O índice deixa claro que o número de páginas dos elementos, digamos, pretextuais dos Protocolos é um montante considerável, ainda mais se for percebido que cada página do texto propriamente dito foi anotada e comentada, com notas longas, o que se poderia dizer que tais elementos somam aproximadamente metade do livro todo. O índice mostra ainda que os dois capítulos iniciais são de dois proeminentes investigadores estrangeiros: Roger Lambelin

104 foi o responsável pela versão dos Protocolos em língua francesa, produtor justamente da versão traduzida por Barroso; W. Creutz foi o responsável por convencer os integrantes da internacional dos antissemitas217 de que os Protocolos eram autênticos e por articular essa preocupação com autenticidade com o Terceiro Reich. A escolha por esses intelectuais e a inserção deles nessa edição dos Protocolos mostra como Barroso se sentia enquanto pertencente a esse grupo da internacional antissemita e como procurava, por meio desses recursos, flexionar a sua autoria para a escala internacional.
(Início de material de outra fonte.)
(** Over any well formed array, whatever it represents. *)
Lemma find_or_add_total entries address mac expire now time :
  entries_wf entries → length mac = MacBytes →
  ∃ r entries', connectTokenEntriesFindOrAdd entries address mac expire now time = Some (r, entries') ∧
    entries_wf entries' ∧
    (r = connectTokenHistoryFull ∨ r = connectTokenEntryRefused ∨ 0 ≤ r < maxConnectTokenEntries).
Proof.
  intros Hwf Hmac. destruct (scan_all entries mac now Hwf Hmac) as (m & f & Hscan & Hm & Hf).
  unfold connectTokenEntriesFindOrAdd. rewrite Hscan. cbn [mbind option_bind].
  destruct Hm as [[-> _]|(Hmr & e & He & _)].
  - rewrite Z.eqb_refl. destruct Hf as [[-> _]|(Hfr & e & He & _)]; [eexists _, _; eauto|].
    destruct (Z.eqb_spec f (-1)); [lia|]. rewrite He. cbn [mbind option_bind].
    rewrite aset_Some by (by eapply aget_range). cbn [mbind option_bind].
    eexists _, _. split; [done|]. split; [|by right; right].
    apply entries_wf_ainsert; [done..|]. simpl. pose proof (ew_mac _ Hwf f e He).
    unfold go_copy. rewrite length_splice; [done|]. rewrite length_take. simpl. lia.
  - destruct (Z.eqb_spec m (-1)); [lia|]. rewrite He. cbn [mbind option_bind].
    case_match; eexists _, _; eauto.
Qed.

(** ** A consumed token is never admitted again *)
Inductive token_op :=
| OpFindOrAdd (address : Address) (mac : list byte) (expire now : Z) (time : float64)
| OpConsume (index : Z).

(** Run a sequence of operations; the results are those of the requests. *)
Fixpoint run_ops (ops : list token_op) (entries : list connectTokenEntry)
  : option (list Z * list connectTokenEntry) :=
  match ops with
  | [] => Some ([], entries)
  | OpFindOrAdd address mac expire now time :: ops =>
      '(r, entries) ← connectTokenEntriesFindOrAdd entries address mac expire now time;
      '(rs, entries) ← run_ops ops entries;
      Some (r :: rs, entries)
  | OpConsume index :: ops =>
      entries ← connectTokenEntriesConsume entries index;
      run_ops ops entries
  end.

(** Some unexpired entry holds the MAC, and all entries that hold it are
    consumed. *)
Record consumed_until (entries : list connectTokenEntry) (mac : list byte) (expire : Z) : Prop := {
  cu_wf : entries_wf entries;
  cu_all i e : aget entries i = Some e → in_use e → te_mac e = mac →
    te_state e = connectTokenEntryConsumed;
  cu_some : ∃ i e, aget entries i = Some e ∧ te_state e = connectTokenEntryConsumed ∧
    te_mac e = mac ∧ expire ≤ te_expireTimestamp e;
}.

(** Writing an entry: an available one, or one that becomes consumed. *)
Lemma consumed_until_ainsert entries mac expire now i old e :
  consumed_until entries mac expire → aget entries i = Some old →
  now < expire → length (te_mac e) = MacBytes →
  ((te_mac e ≠ mac ∧ (in_use old → te_expireTimestamp old ≤ now)) ∨
   e = old <| te_state := connectTokenEntryConsumed |>) →
  consumed_until (ainsert i e entries) mac expire.
Proof.
  intros [Hwf Hall (k & ek & Hk & Hks & Hkm & Hke)] Hold Hnow Hmac Hcase.
  pose proof (aget_range _ _ _ Hold) as Hi. split.
  - apply entries_wf_ainsert; [done| |done]. rewrite (ew_length _ Hwf) in Hi. clia.
  - intros j e'. rewrite aget_ainsert by done. case_decide; [|apply Hall].
    intros [= <-] Hu Hm. destruct Hcase as [[? _]| ->]; done.
  - destruct (decide (i = k)) as [->|Hne].
    + rewrite Hk in Hold. injection Hold as <-. destruct Hcase as [[_ Hex]| ->].
      * assert (in_use ek) as Hu by (unfold in_use; by rewrite Hks). specialize (Hex Hu). lia.
      * eexists k, _. rewrite aget_ainsert_eq by done. done.
    + exists k, ek. by rewrite aget_ainsert, decide_False.
Qed.

Lemma consume_total entries index :
  entries_wf entries → ∃ entries', connectTokenEntriesConsume entries index = Some entries' ∧
    (entries' = entries ∨ ∃ e, aget entries index = Some e ∧
       entries' = ainsert index (e <| te_state := connectTokenEntryConsumed |>) entries).
Proof.
  intros Hwf. unfold connectTokenEntriesConsume. rewrite Z.geb_leb.
  destruct (Z.leb_spec 0 index), (Z.ltb_spec index maxConnectTokenEntries); simpl; eauto.
  destruct (aget_Some entries index) as [e He]; [rewrite (ew_length _ Hwf); clia|].
  rewrite He. simpl. rewrite aset_Some by (by eapply aget_range). eauto 6.
Qed.

Lemma find_consumed entries mac expire address mac' expire' now time :
  consumed_until entries mac expire → now < expire → length mac' = MacBytes →
  ∃ r entries', connectTokenEntriesFindOrAdd entries address mac' expire' now time = Some (r, entries') ∧
    consumed_until entries' mac expire ∧ (mac' = mac → r = connectTokenEntryRefused).
Proof.
  intros Hc Hnow Hmac'. pose proof (cu_wf _ _ _ Hc) as Hwf.
  destruct (scan_all entries mac' now Hwf Hmac') as (m & f & Hscan & Hm & Hf).
  unfold connectTokenEntriesFindOrAdd. rewrite Hscan. cbn [mbind option_bind].
  destruct Hm as [[-> Hnone]|(Hmr & e & He & Hu & Hem)].
  - assert (mac' ≠ mac) as Hne.
    { intros ->. destruct (cu_some _ _ _ Hc) as (k & ek & Hk & Hks & Hkm & _).
      pose proof (aget_range _ _ _ Hk) as Hr. rewrite (ew_length _ Hwf) in Hr.
      apply (Hnone k ek); try (done || clia). unfold in_use. by rewrite Hks. }
    rewrite Z.eqb_refl. destruct Hf as [[-> Hfull]|(Hfr & e & He & Hex)]; [by eexists _, _|].
    destruct (Z.eqb_spec f (-1)); [lia|]. rewrite He. cbn [mbind option_bind].
    rewrite aset_Some by (by eapply aget_range). cbn [mbind option_bind].
    eexists _, _. split; [done|]. split; [|done].
    assert (go_copy (te_mac e) mac' = mac') as ->.
    { unfold go_copy. rewrite (ew_mac _ Hwf f e He), take_ge by lia. apply splice_full.
      by rewrite (ew_mac _ Hwf f e He). }
    eapply consumed_until_ainsert; try done. by left.
  - destruct (Z.eqb_spec m (-1)); [lia|]. rewrite He. cbn [mbind option_bind].
    case_match eqn:Hb.
    + eexists _, _. split; [done|]. split; [done|]. intros ->.
      rewrite (cu_all _ _ _ Hc m e He Hu Hem) in Hb. done.
    + by eexists _, _.
Qed.

(** The results of the requests for [mac], in order. *)
Fixpoint results_for (mac : list byte) (ops : list token_op) (rs : list Z) : list Z :=
  match ops, rs with
  | OpFindOrAdd _ mac' _ _ _ :: ops, r :: rs =>
      if decide (mac' = mac) then r :: results_for mac ops rs else results_for mac ops rs
  | OpConsume _ :: ops, rs => results_for mac ops rs
  | _, _ => []
  end.
(** The request carries a 16 byte MAC and comes before [expire]. *)
Definition op_before (expire : Z) (op : token_op) : Prop :=
  match op with
  | OpFindOrAdd _ mac _ now _ => length mac = MacBytes ∧ now < expire
  | OpConsume _ => True
  end.

Lemma run_ops_consumed mac expire ops entries :
  consumed_until entries mac expire → Forall (op_before expire) ops →
  ∃ rs entries', run_ops ops entries = Some (rs, entries') ∧ consumed_until entries' mac expire ∧
    Forall (eq connectTokenEntryRefused) (results_for mac ops rs).
Proof.
  intros Hc Hops. revert entries Hc. induction Hops as [|op ops Hop _ IH]; intros entries Hc.
  { by eexists _, _. }
  destruct op as [address mac' expire' now time|index]; cbn [run_ops].
  - destruct Hop as [Hm Hnow].
    destruct (find_consumed entries mac expire address mac' expire' now time Hc Hnow Hm)
      as (r & entries1 & -> & Hc1 & Hr). cbn [mbind option_bind].
    destruct (IH _ Hc1) as (rs & entries2 & -> & Hc2 & Hrs). cbn [mbind option_bind].
    eexists _, _. split; [done|]. split; [done|]. cbn [results_for].
    case_decide; [|done]. constructor; [by rewrite Hr|done].
  - destruct (consume_total entries index (cu_wf _ _ _ Hc)) as (entries1 & -> & Hcase).
    cbn [mbind option_bind results_for]. apply IH.
    destruct Hcase as [->|(e & He & ->)]; [done|].
    eapply (consumed_until_ainsert _ _ _ (expire - 1)); try done; [lia| |by right].
    simpl. by apply (ew_mac _ (cu_wf _ _ _ Hc) index).
Qed.

Lemma consume_admitted entries h index e :
  history_repr entries h → aget entries index = Some e → in_use e →
  ∃ entries', connectTokenEntriesConsume entries index = Some entries' ∧
    consumed_until entries' (te_mac e) (te_expireTimestamp e).
Proof.
  intros Hr He Hu. pose proof (hr_wf _ _ Hr) as Hwf. pose proof (aget_range _ _ _ He) as Hi.
  unfold connectTokenEntriesConsume. rewrite (ew_length _ Hwf) in Hi.
  destruct (Z.geb_spec index 0), (Z.ltb_spec index maxConnectTokenEntries); try clia.
  cbn [andb]. rewrite He. cbn [mbind option_bind].
  rewrite aset_Some by (by eapply aget_range). eexists. split; [done|].
  split.
  - apply entries_wf_ainsert; [done|clia|]. simpl. by apply (ew_mac _ Hwf index).
  - intros j e'. rewrite aget_ainsert by (by eapply aget_range).
    case_decide as Hj; [by intros [= <-]|]. intros He' Hu' Hm. destruct Hj.
    by apply (hr_unique _ _ Hr index j e e').
  - eexists index, _. by rewrite aget_ainsert_eq by (by eapply aget_range).
Qed.

(** C11. Safety: a request admitted by the history (new, or retransmitted) can
    be consumed without a panic, and from then on every request with that
    token's MAC is refused, from whatever address and whatever other requests
    and consumptions come in between (a flood of other tokens included), as
    long as the clock has not passed the token's expire timestamp. *)
Theorem consumed_token_refused_forever (entries entries1 : list connectTokenEntry)
  (h : history) (address : Address) (mac : list byte) (expire now : Z) (time : float64) (index : Z)
  (Hrepr : history_repr entries h) (Hmac : length mac = MacBytes)
  (Hfind : connectTokenEntriesFindOrAdd entries address mac expire now time = Some (index, entries1))
  (Hindex : 0 ≤ index) :
  ∃ e entries2, aget entries1 index = Some e ∧
    connectTokenEntriesConsume entries1 index = Some entries2 ∧
    ∀ ops, Forall (op_before (te_expireTimestamp e)) ops →
      ∃ rs entries3, run_ops ops entries2 = Some (rs, entries3) ∧
        Forall (eq connectTokenEntryRefused) (results_for mac ops rs).
Proof.
  destruct (find_or_add_spec entries h address mac expire now time Hrepr Hmac)
    as (r & es & Heq & Hpost). rewrite Hfind in Heq. injection Heq as <- <-.
  assert (∃ h1 e, history_repr entries1 h1 ∧ aget entries1 index = Some e ∧ in_use e ∧ te_mac e = mac)
    as (h1 & e & Hr1 & He & Hu & Hem).
  { unfold find_or_add_post in Hpost. destruct (h !! mac) as [e|] eqn:Hl.
    - destruct Hpost as [-> Hcase]. apply Hrepr in Hl as (i & _ & Hu & Hem).
      case_bool_decide; [by exists h, e|]. unfold connectTokenEntryRefused in Hcase. lia.
    - destruct Hpost as [(-> & _)|(He & h0 & _ & Hr1)]; [unfold connectTokenHistoryFull in Hindex; lia|].
      eexists _, (pendingEntry address mac expire time). by split_and!. }
  destruct (consume_admitted entries1 h1 index e Hr1 He Hu) as (entries2 & Hcons & Hc).
  exists e, entries2. split_and!; [done..|]. intros ops Hops. rewrite Hem in Hc.
  destruct (run_ops_consumed mac _ ops entries2 Hc Hops) as (rs & entries3 & ? & _ & ?). eauto.
Qed.

(** ** Concrete instances *)
Definition sample_mac : list byte := replicate MacBytes (byte.of_Z 5).

Lemma find_or_add_refines_witness :
  ∃ r entries',
    connectTokenEntriesFindOrAdd connectTokenEntriesReset sample_ipv4 sample_mac 1030 1000 f64_1 =
      Some (r, entries') ∧
    aget entries' r = Some (pendingEntry sample_ipv4 sample_mac 1030 f64_1).
Proof.
  destruct (find_or_add_refines connectTokenEntriesReset ∅ sample_ipv4 sample_mac 1030 1000 f64_1
              history_repr_reset eq_refl) as (r & entries' & Hfind & Hpost).
  rewrite lookup_empty in Hpost. destruct Hpost as [(_ & _ & Hfull)|[He _]]; [|exists r, entries'; split; assumption].
  destruct (Hfull 0) as (e & He & Hu & _); [clia|].
  apply aget_replicate_inv in He as ->. by destruct Hu.
Defined.

Lemma consumed_token_refused_forever_witness :
  let entries1 := ainsert 0 (pendingEntry sample_ipv4 sample_mac 1030 f64_1) connectTokenEntriesReset in
  ∃ e entries2, aget entries1 0 = Some e ∧
    connectTokenEntriesConsume entries1 0 = Some entries2 ∧
    ∀ ops, Forall (op_before (te_expireTimestamp e)) ops →
      ∃ rs entries3, run_ops ops entries2 = Some (rs, entries3) ∧
        Forall (eq connectTokenEntryRefused) (results_for sample_mac ops rs).
Proof.
  apply (consumed_token_refused_forever connectTokenEntriesReset _ ∅ sample_ipv4 sample_mac 1030 1000
           f64_1 0); [apply history_repr_reset|done|by vm_compute|done].
Defined.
Podemos também observar que da mesma forma que ocorre na capa, no índice as sessões são organizadas para que o nome “Gustavo Barroso” ganhe centralidade na visualização do livro, uma vez que ele ocupa a terceira das seis sessões (estamos considerando o apêndice como uma sessão extra). O índice pressupõe o jogo entre as diversas escalas espaciais (a internacional, a nacional e a local) e chama a atenção para o convencimento de que os Protocolos constituem um documento autêntico, cujas ações descritas e o projeto representado são reais e estão em curso; bem como chama a atenção para a importância de, nesse processo de convencimento da autenticação, o leitor se informar por meio dos próprios autores judeus.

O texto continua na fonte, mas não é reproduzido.